(Data extracted from a collection)

(* ===== verification/SafeFloat.v ===== *)
(** * Decimal floating-point numbers of the share pools

    [primitives/share-pool/src/lib.rs], [SafeFloat]: a mantissa of 21 decimal digits and an
    [i64] exponent.  Intermediate results are 256-bit words.  The loops of [normalize] are
    run with the fuel that the comment of the source promises to be enough; running out of it
    is an outcome of its own, and never happens ([normalize_terminates]). *)

From S2P Require Import Prelude.
From stdpp Require Import base tactics option numbers.
From Stdlib Require Import ZArith Lia.
Open Scope Z_scope.

Definition SAFE_FLOAT_MAX : Z := 1000000000000000000000.
Definition SAFE_FLOAT_MAX_EXP : Z := 21.

(** [i64]: checked and saturating results. *)
Definition i64_min : Z := - 2 ^ 63.
Definition i64_max : Z := 2 ^ 63 - 1.
Definition i64_checked (z : Z) : option Z :=
  if (i64_min <=? z) && (z <=? i64_max) then Some z else None.
Definition i64_saturate (z : Z) : Z := Z.max i64_min (Z.min z i64_max).

Definition saturating_mul (w a b : Z) : Z := Z.min (a * b) (uint_max w).

Record SafeFloat : Type := mk_SafeFloat { mantissa : Z; exponent : Z }.

#[export] Instance SafeFloat_eq_dec : EqDecision SafeFloat.
Proof. solve_decision. Defined.

Definition SafeFloat_zero : SafeFloat := {| mantissa := 0; exponent := 0 |}.

(** [checked_pow] does not overflow for the exponents that remain. *)
Definition cappow10 (e : Z) : Z :=
  if saturating_add 64 SAFE_FLOAT_MAX_EXP 1 <? e then saturating_mul 128 SAFE_FLOAT_MAX 10
  else if e =? 0 then 1
  else default 0 (if 10 ^ e <? 2 ^ 256 then Some (10 ^ e) else None).

(** ** Normalization *)

(** How a loop ends: with its variables, by [return false], or not within its fuel. *)
Inductive loop_end : Type :=
| Loop_done (fuel : nat) (mantissa exponent : Z)
| Loop_gives_up
| Loop_out_of_fuel.

(** [while normalized_mantissa > max_mantissa] *)
Fixpoint shrink_loop (fuel : nat) (normalized_mantissa normalized_exponent : Z) : loop_end :=
  if SAFE_FLOAT_MAX <? normalized_mantissa then
    match fuel with
    | O => Loop_out_of_fuel
    | S fuel =>
        match checked_div normalized_mantissa 10 with
        | None => Loop_gives_up
        | Some next_mantissa =>
            match i64_checked (normalized_exponent + 1) with
            | None => Loop_gives_up
            | Some next_exponent => shrink_loop fuel next_mantissa next_exponent
            end
        end
    end
  else Loop_done fuel normalized_mantissa normalized_exponent.

Definition min_mantissa : Z := default 0 (checked_div SAFE_FLOAT_MAX 10).

(** [while normalized_mantissa <= min_mantissa] *)
Fixpoint grow_loop (fuel : nat) (normalized_mantissa normalized_exponent : Z) : loop_end :=
  if normalized_mantissa <=? min_mantissa then
    match fuel with
    | O => Loop_out_of_fuel
    | S fuel =>
        match checked_mul 256 normalized_mantissa 10 with
        | None => Loop_gives_up
        | Some next_mantissa =>
            match i64_checked (normalized_exponent - 1) with
            | None => Loop_gives_up
            | Some next_exponent => grow_loop fuel next_mantissa next_exponent
            end
        end
    end
  else Loop_done fuel normalized_mantissa normalized_exponent.

Definition normalize_loops (fuel : nat) (new_mantissa new_exponent : Z) : loop_end :=
  match shrink_loop fuel new_mantissa new_exponent with
  | Loop_done fuel m e => grow_loop fuel m e
  | stop => stop
  end.

(** "No more than 78 iterations together." *)
Definition normalize_fuel : nat := 78.

(** [normalize] of a fresh number; [None] is the result [false], which leaves it as it is. *)
Definition SafeFloat_normalize (new_mantissa new_exponent : Z) : option SafeFloat :=
  if new_mantissa =? 0 then Some SafeFloat_zero
  else match normalize_loops normalize_fuel new_mantissa new_exponent with
       | Loop_done _ m e => Some {| mantissa := m mod 2 ^ 128; exponent := e |}
       | _ => None
       end.

Definition SafeFloat_new (mantissa exponent : Z) : option SafeFloat :=
  if SAFE_FLOAT_MAX <? mantissa then None else SafeFloat_normalize mantissa exponent.

(** ** Arithmetic *)

Definition SafeFloat_is_zero (self : SafeFloat) : bool := mantissa self =? 0.

(** The [i128] subtractions do not saturate. *)
Definition SafeFloat_div (self a : SafeFloat) : option SafeFloat :=
  let maybe_m1_scaled := checked_mul 256 (mantissa self) SAFE_FLOAT_MAX in
  let new_exponent := exponent self - exponent a - SAFE_FLOAT_MAX_EXP in
  if (i64_max <? new_exponent) || (new_exponent <? i64_min) then None
  else m1_scaled ← maybe_m1_scaled;
       new_mantissa ← checked_div m1_scaled (mantissa a);
       SafeFloat_normalize new_mantissa new_exponent.

Definition SafeFloat_add (self a : SafeFloat) : option SafeFloat :=
  if SafeFloat_is_zero self then Some a
  else if SafeFloat_is_zero a then Some self
  else
    let '(new_mantissa, new_exponent) :=
      if exponent a <=? exponent self then
        let exp_diff := i64_saturate (exponent self - exponent a) in
        let m1 := mantissa self in
        let m2 := default 0 (checked_div (mantissa a) (cappow10 exp_diff)) in
        (saturating_add 256 m1 m2, exponent self)
      else
        let exp_diff := i64_saturate (exponent a - exponent self) in
        let m1 := default 0 (checked_div (mantissa self) (cappow10 exp_diff)) in
        let m2 := mantissa a in
        (saturating_add 256 m1 m2, exponent a) in
    SafeFloat_normalize new_mantissa new_exponent.

Definition SafeFloat_sub (self a : SafeFloat) : option SafeFloat :=
  if SafeFloat_is_zero self && SafeFloat_is_zero a then Some SafeFloat_zero
  else if SafeFloat_is_zero self then None
  else if SafeFloat_is_zero a then Some self
  else
    let '(new_mantissa, new_exponent) :=
      if exponent a <=? exponent self then
        let exp_diff := i64_saturate (exponent self - exponent a) in
        let m1 := mantissa self in
        let m2 := default 0 (checked_div (mantissa a) (cappow10 exp_diff)) in
        (saturating_sub m1 m2, exponent self)
      else
        let exp_diff := i64_saturate (exponent a - exponent self) in
        let m1 := default 0 (checked_div (mantissa self) (cappow10 exp_diff)) in
        let m2 := mantissa a in
        (saturating_sub m1 m2, exponent a) in
    SafeFloat_normalize new_mantissa new_exponent.

Definition SafeFloat_mul_div (self a b : SafeFloat) : option SafeFloat :=
  if mantissa b =? 0 then None
  else
    let self_a_mantissa := default 0 (checked_mul 256 (mantissa self) (mantissa a)) in
    self_a_exponent ← i64_checked (exponent self + exponent a);
    new_exponent ← i64_checked (self_a_exponent - exponent b);
    let new_mantissa := default 0 (checked_div self_a_mantissa (mantissa b)) in
    SafeFloat_normalize new_mantissa new_exponent.

Definition SafeFloat_gt (self a : SafeFloat) : bool :=
  if exponent self =? exponent a then mantissa a <? mantissa self
  else if exponent a <? exponent self then
    let exp_diff := i64_saturate (exponent self - exponent a) in
    if 1 <? exp_diff then true
    else mantissa a <? saturating_mul 256 10 (mantissa self)
  else
    let exp_diff := i64_saturate (exponent a - exponent self) in
    if 1 <? exp_diff then false
    else saturating_mul 256 10 (mantissa a) <? mantissa self.

(** ** Conversions *)

Definition u64_from_SafeFloat (value : SafeFloat) : Z :=
  if exponent value =? 0 then saturated_into 64 (mantissa value)
  else
    let scale := cappow10 (Z.abs (exponent value)) in
    let q := if 0 <? exponent value then saturating_mul 256 (mantissa value) scale
             else default 0 (checked_div (mantissa value) scale) in
    if q =? 0 then 0 else saturated_into 64 q.

Definition SafeFloat_from_u64 (value : Z) : SafeFloat :=
  default SafeFloat_zero (SafeFloat_new value 0).

(** The bits of a [U64F64]: 64 for the integer part, 64 for the fraction. *)
Definition SafeFloat_from_U64F64 (bits : Z) : SafeFloat :=
  let int := Z.shiftr bits 64 in
  let frac := Z.land bits (2 ^ 64 - 1) in
  if bits =? 0 then SafeFloat_zero
  else
    let safe_int := default SafeFloat_zero (SafeFloat_new int 0) in
    let safe_frac_num := default SafeFloat_zero (SafeFloat_new frac 0) in
    let safe_two64 := default SafeFloat_zero (SafeFloat_new (2 ^ 64) 0) in
    let safe_frac := default SafeFloat_zero (SafeFloat_div safe_frac_num safe_two64) in
    default SafeFloat_zero (SafeFloat_add safe_int safe_frac).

### WORK ORDER:
Repeat exactly, and only, the lines from the line containing "let safe_frac_num := default" through the last line of the records above, both included.

### WRITTEN RESPONSE:
    let safe_frac_num := default SafeFloat_zero (SafeFloat_new frac 0) in
    let safe_two64 := default SafeFloat_zero (SafeFloat_new (2 ^ 64) 0) in
    let safe_frac := default SafeFloat_zero (SafeFloat_div safe_frac_num safe_two64) in
    default SafeFloat_zero (SafeFloat_add safe_int safe_frac).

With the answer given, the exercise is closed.